I also recommend these three biosecurity basics for facilities constructed before 2019:

●    Some sort of loadout room or transfer station, to create “airlocks” so as not to backdraft air off of trailers, or positive-pressure those rooms, and be sure the space can hold half a trailer’s volume of pigs so you only have to conduct two transfers per truck.
●    Establish a mortality drop so you have an effective way to remove carcasses without having crossover between the facility interior and the equipment and compost outside those spaces — for example, the facility space elevated slightly from the drop so there’s no disease vector back into the facility.
●    Designate a separate dry-storage area for feed and supplies. If you cannot afford to install filtration now, make sure any facility improvements are designed to accept this kind of add-on later.

Smart While Saving

Speaking of filtration, there is no denying it is an effective way to cut down on pathogens entering your pig spaces. But producers sometimes have to prioritize “now” versus “later.” If you are constructing any new facilities or additions or doing major maintenance that alters your building design, be sure to account for filtration and include future accommodation.

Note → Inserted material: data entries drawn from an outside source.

(** The handler either hands a file to the delivery step, whose answer
    is then the response, or answers as [serveImage] does, with an error
    of its own. *)
Lemma serveImageVia_stage :
  (exists file abs,
      handsOver normalizeUploadsPath db h req file abs
      /\ serveImageVia normalizeUploadsPath acceptsHeader sendFile db h req
         = delivery acceptsHeader sendFile h file)
  \/ (serveImageVia normalizeUploadsPath acceptsHeader sendFile db h req
      = serveImage normalizeUploadsPath db h req
      /\ status (serveImage normalizeUploadsPath db h req) <> 200%nat).
Proof.
  unfold serveImageVia, serveImage.
  destruct (app (pickAccessibleAppInstance db (req_slug req) (req_user req)))
    as [a|] eqn:Happ; [|right; by split].
  destruct (allowed (pickAccessibleAppInstance db (req_slug req) (req_user req)))
    eqn:Hal; cbn [negb]; [|right; by split].
  assert (Hg : granted db req a) by (split; assumption).
  destruct (findPost db (app_id a) (req_mediaId req)) as [post|] eqn:Hpost;
    [|right; by split].
  destruct (normalizeUploadsPath (rawFilename post)) as [safe|] eqn:Hsafe;
    [|right; by split].
  destruct (truthy (Some safe)) eqn:Ht; cbn [negb]; [|right; by split].
  apply truthy_Some in Ht.
  assert (Hl : located normalizeUploadsPath db req a post safe) by (repeat split; assumption).
  rewrite !resolveUploadsFilePath_truthy. cbn [from_option id].
  fold (requestedName req safe).
  destruct (resolveUploadsFilePath h (requestedName req safe)) as [rp|] eqn:Hrp.
  2:{ rewrite bool_decide_eq_false_2 by (intros [? ?]; discriminate).
      right; by split. }
  destruct (resolveUploadsFilePath h safe) as [fp|] eqn:Hfp.
  2:{ rewrite (bool_decide_eq_false_2 (is_Some None)) by (intros [? ?]; discriminate).
      rewrite orb_true_r. right; by split. }
  rewrite !bool_decide_eq_true_2 by eauto. cbn [negb orb from_option id].
  destruct (existsSync h rp) eqn:Erp.
  - rewrite Erp. cbn [negb]. left. exists (requestedName req safe), rp. split.
    + exists a, post, safe, rp, fp. repeat split; try assumption. left. by repeat split.
    + reflexivity.
  - destruct (existsSync h fp) eqn:Efp; cbn [negb].
    + left. exists safe, fp. split.
      * exists a, post, safe, rp, fp. repeat split; try assumption. right. by repeat split.
      * reflexivity.
    + right; by split.
Qed.

Lemma serveImageVia_delivers file abs :
  handsOver normalizeUploadsPath db h req file abs ->
  serveImageVia normalizeUploadsPath acceptsHeader sendFile db h req
  = delivery acceptsHeader sendFile h file.
Proof.
  intros Hh. destruct serveImageVia_stage as [(file' & abs' & Hh' & E) | [_ Hs]].
  - by destruct (handsOver_unique _ _ _ _ Hh Hh') as [-> _].
  - rewrite (handsOver_served _ _ Hh), served_status in Hs. contradiction.
Qed.

Lemma serveImageVia_refused r :
  ImageOutcome normalizeUploadsPath db h req r ->
  status r <> 200%nat ->
  serveImageVia normalizeUploadsPath acceptsHeader sendFile db h req = r.
Proof.
  intros Hr Hs. apply outcome_is in Hr.
  destruct serveImageVia_stage as [(file & abs & Hh & _) | [E _]].
  - rewrite (handsOver_served _ _ Hh) in Hr. subst r.
    rewrite served_status in Hs. contradiction.
  - by rewrite E.
Qed.

Lemma delivery_delegated file :
  UPLOADS_SERVE_STRATEGY h = "accel" ->
  status (delivery acceptsHeader sendFile h file) = 200%nat
  \/ status (delivery acceptsHeader sendFile h file) = 500%nat.
Proof.
  intros E. unfold delivery. rewrite E, String.eqb_refl.
  destruct (acceptsHeader _); [by left | by right].
Qed.

(** C2, as the handler has it.  A caller the access check denies gets
    404 "App not found", not 403.  A request that passes every check is
    handed to the delivery step, whose answer is the response.  Apart
    from what the delivery step answers, the status is 404 exactly when
    the access check fails, the tenant owns no post with the media id, or
    neither the variant nor the canonical file exists; it is 400 exactly
    when [normalizeUploadsPath] yields nothing usable or one of the two
    resolved paths leaves the upload root; and it is never 403.  In
    delegated mode the delivery step answers 200 or 500 only. *)
Theorem C2_status_by_stage :
  let r := serveImageVia normalizeUploadsPath acceptsHeader sendFile db h req in
  let delivered code :=
    exists file abs, handsOver normalizeUploadsPath db h req file abs
                     /\ status (delivery acceptsHeader sendFile h file) = code in
  (denied db req -> r = jsonError 404 "App not found")
  /\ (forall file abs, handsOver normalizeUploadsPath db h req file abs ->
        r = delivery acceptsHeader sendFile h file)
  /\ (status r = 404%nat <->
        denied db req
        \/ (exists a, granted db req a
                      /\ findPost db (app_id a) (req_mediaId req) = None)
        \/ (exists a post safe rp fp,
              located normalizeUploadsPath db req a post safe
              /\ resolveUploadsFilePath h (requestedName req safe) = Some rp
              /\ resolveUploadsFilePath h safe = Some fp
              /\ existsSync h rp = false
              /\ existsSync h fp = false)
        \/ delivered 404%nat)
  /\ (status r = 400%nat <->
        (exists a post, granted db req a
                       /\ findPost db (app_id a) (req_mediaId req) = Some post
                       /\ (normalizeUploadsPath (rawFilename post) = None
                           \/ normalizeUploadsPath (rawFilename post) = Some ""))
        \/ (exists a post safe,
              located normalizeUploadsPath db req a post safe
              /\ (resolveUploadsFilePath h (requestedName req safe) = None
                  \/ resolveUploadsFilePath h safe = None))
        \/ delivered 400%nat)
  /\ (status r = 403%nat <-> delivered 403%nat)
  /\ (UPLOADS_SERVE_STRATEGY h = "accel" ->
      forall file, status (delivery acceptsHeader sendFile h file) = 200%nat
                   \/ status (delivery acceptsHeader sendFile h file) = 500%nat).
Proof.
  intros r delivered.
  assert (Hcode : forall code, code <> 200%nat ->
            (status r = code <->
             (status (serveImage normalizeUploadsPath db h req) = code
              /\ forall file abs, ~ handsOver normalizeUploadsPath db h req file abs)
             \/ delivered code)).
  { intros code Hcode. subst r delivered. cbv beta.
    destruct serveImageVia_stage as [(file & abs & Hh & E) | [E Hs]].
    - rewrite E. split.
      + intros Hd. right. eauto.
      + intros [[_ Hn] | (file' & abs' & Hh' & Hd)]; [by destruct (Hn _ _ Hh)|].
        by destruct (handsOver_unique _ _ _ _ Hh Hh') as [-> _].
    - rewrite E. split.
      + intros Hd. left. split; [exact Hd|]. intros file abs Hh.
        rewrite (handsOver_served _ _ Hh), served_status in Hs. contradiction.
      + intros [[Hd _] | (file & abs & Hh & _)]; [exact Hd|].
        rewrite (handsOver_served _ _ Hh), served_status in Hs. contradiction. }
  assert (Hno : forall r0, ImageOutcome normalizeUploadsPath db h req r0 ->
                           status r0 <> 200%nat ->
                           forall file abs,
                             ~ handsOver normalizeUploadsPath db h req file abs).
  { intros r0 Hr0 Hs file abs Hh. apply outcome_is in Hr0.
    rewrite (handsOver_served _ _ Hh) in Hr0. subst r0.
    rewrite served_status in Hs. contradiction. }
  pose proof serveImage_outcome as Hout.
  split; [|split; [|split; [|split; [|split]]]].
  - intros Hd. apply serveImageVia_refused; [by apply OutDenied | discriminate].
  - intros file abs. apply serveImageVia_delivers.
  - rewrite (Hcode 404%nat) by discriminate. split.
    + intros [[Hs _] | Hd]; [|by right; right; right].
      destruct Hout; simpl in Hs; try discriminate;
        try (rewrite served_status in Hs; discriminate).
      * by left.
      * right; left. eauto.
      * right; right; left. eauto 10.
    + intros [Hd | [(a & Hg & Hp) | [(a & post & safe & rp & fp & Hl & Hrp & Hfp & Er & Ef)
                                    | Hd]]]; [| | |by right]; left.
      * pose proof (OutDenied normalizeUploadsPath db h req Hd) as Ho.
        split; [by rewrite (outcome_is _ Ho) | by apply (Hno _ Ho)].
      * pose proof (OutNoPost normalizeUploadsPath db h req a Hg Hp) as Ho.
        split; [by rewrite (outcome_is _ Ho) | by apply (Hno _ Ho)].
      * pose proof (OutNoFile normalizeUploadsPath db h req a post safe rp fp
                      Hl Hrp Hfp Er Ef) as Ho.
        split; [by rewrite (outcome_is _ Ho) | by apply (Hno _ Ho)].
  - rewrite (Hcode 400%nat) by discriminate. split.
    + intros [[Hs _] | Hd]; [|by right; right].
      destruct Hout; simpl in Hs; try discriminate;
        try (rewrite served_status in Hs; discriminate).
      * left. eauto.
      * right; left. eauto.
    + intros [(a & post & Hg & Hp & Hn) | [(a & post & safe & Hl & Hn) | Hd]];
        [| |by right]; left.
      * pose proof (OutBadName normalizeUploadsPath db h req a post Hg Hp Hn) as Ho.
        split; [by rewrite (outcome_is _ Ho) | by apply (Hno _ Ho)].
      * pose proof (OutBadPath normalizeUploadsPath db h req a post safe Hl Hn) as Ho.
        split; [by rewrite (outcome_is _ Ho) | by apply (Hno _ Ho)].
  - rewrite (Hcode 403%nat) by discriminate. split.
    + intros [[Hs _] | Hd]; [|exact Hd].
      destruct Hout; simpl in Hs; try discriminate;
        rewrite served_status in Hs; discriminate.
    + intros Hd. by right.
  - intros E file. by apply delivery_delegated.
Qed.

Reexamine your inputs to see where you might use lower-cost products. If you make the switch to, say, generic that costs less, you want to be certain it does at least as good a job. Carthage Veterinary Service (CVS) has switched disinfectants to clean our barns; the new one costs less and uses different chemistry, but achieves the same results. With our buying power, CVS can assist producers with negotiating lower-cost products and vaccines so they don’t have to sacrifice safety for savings.

Finally, there are costs you won’t be able to cut out. At CVS barns, we use a higher-cost product for incoming water treatment because it is safer for producers and employees to handle. Above all, use good judgment in making changes for cost savings.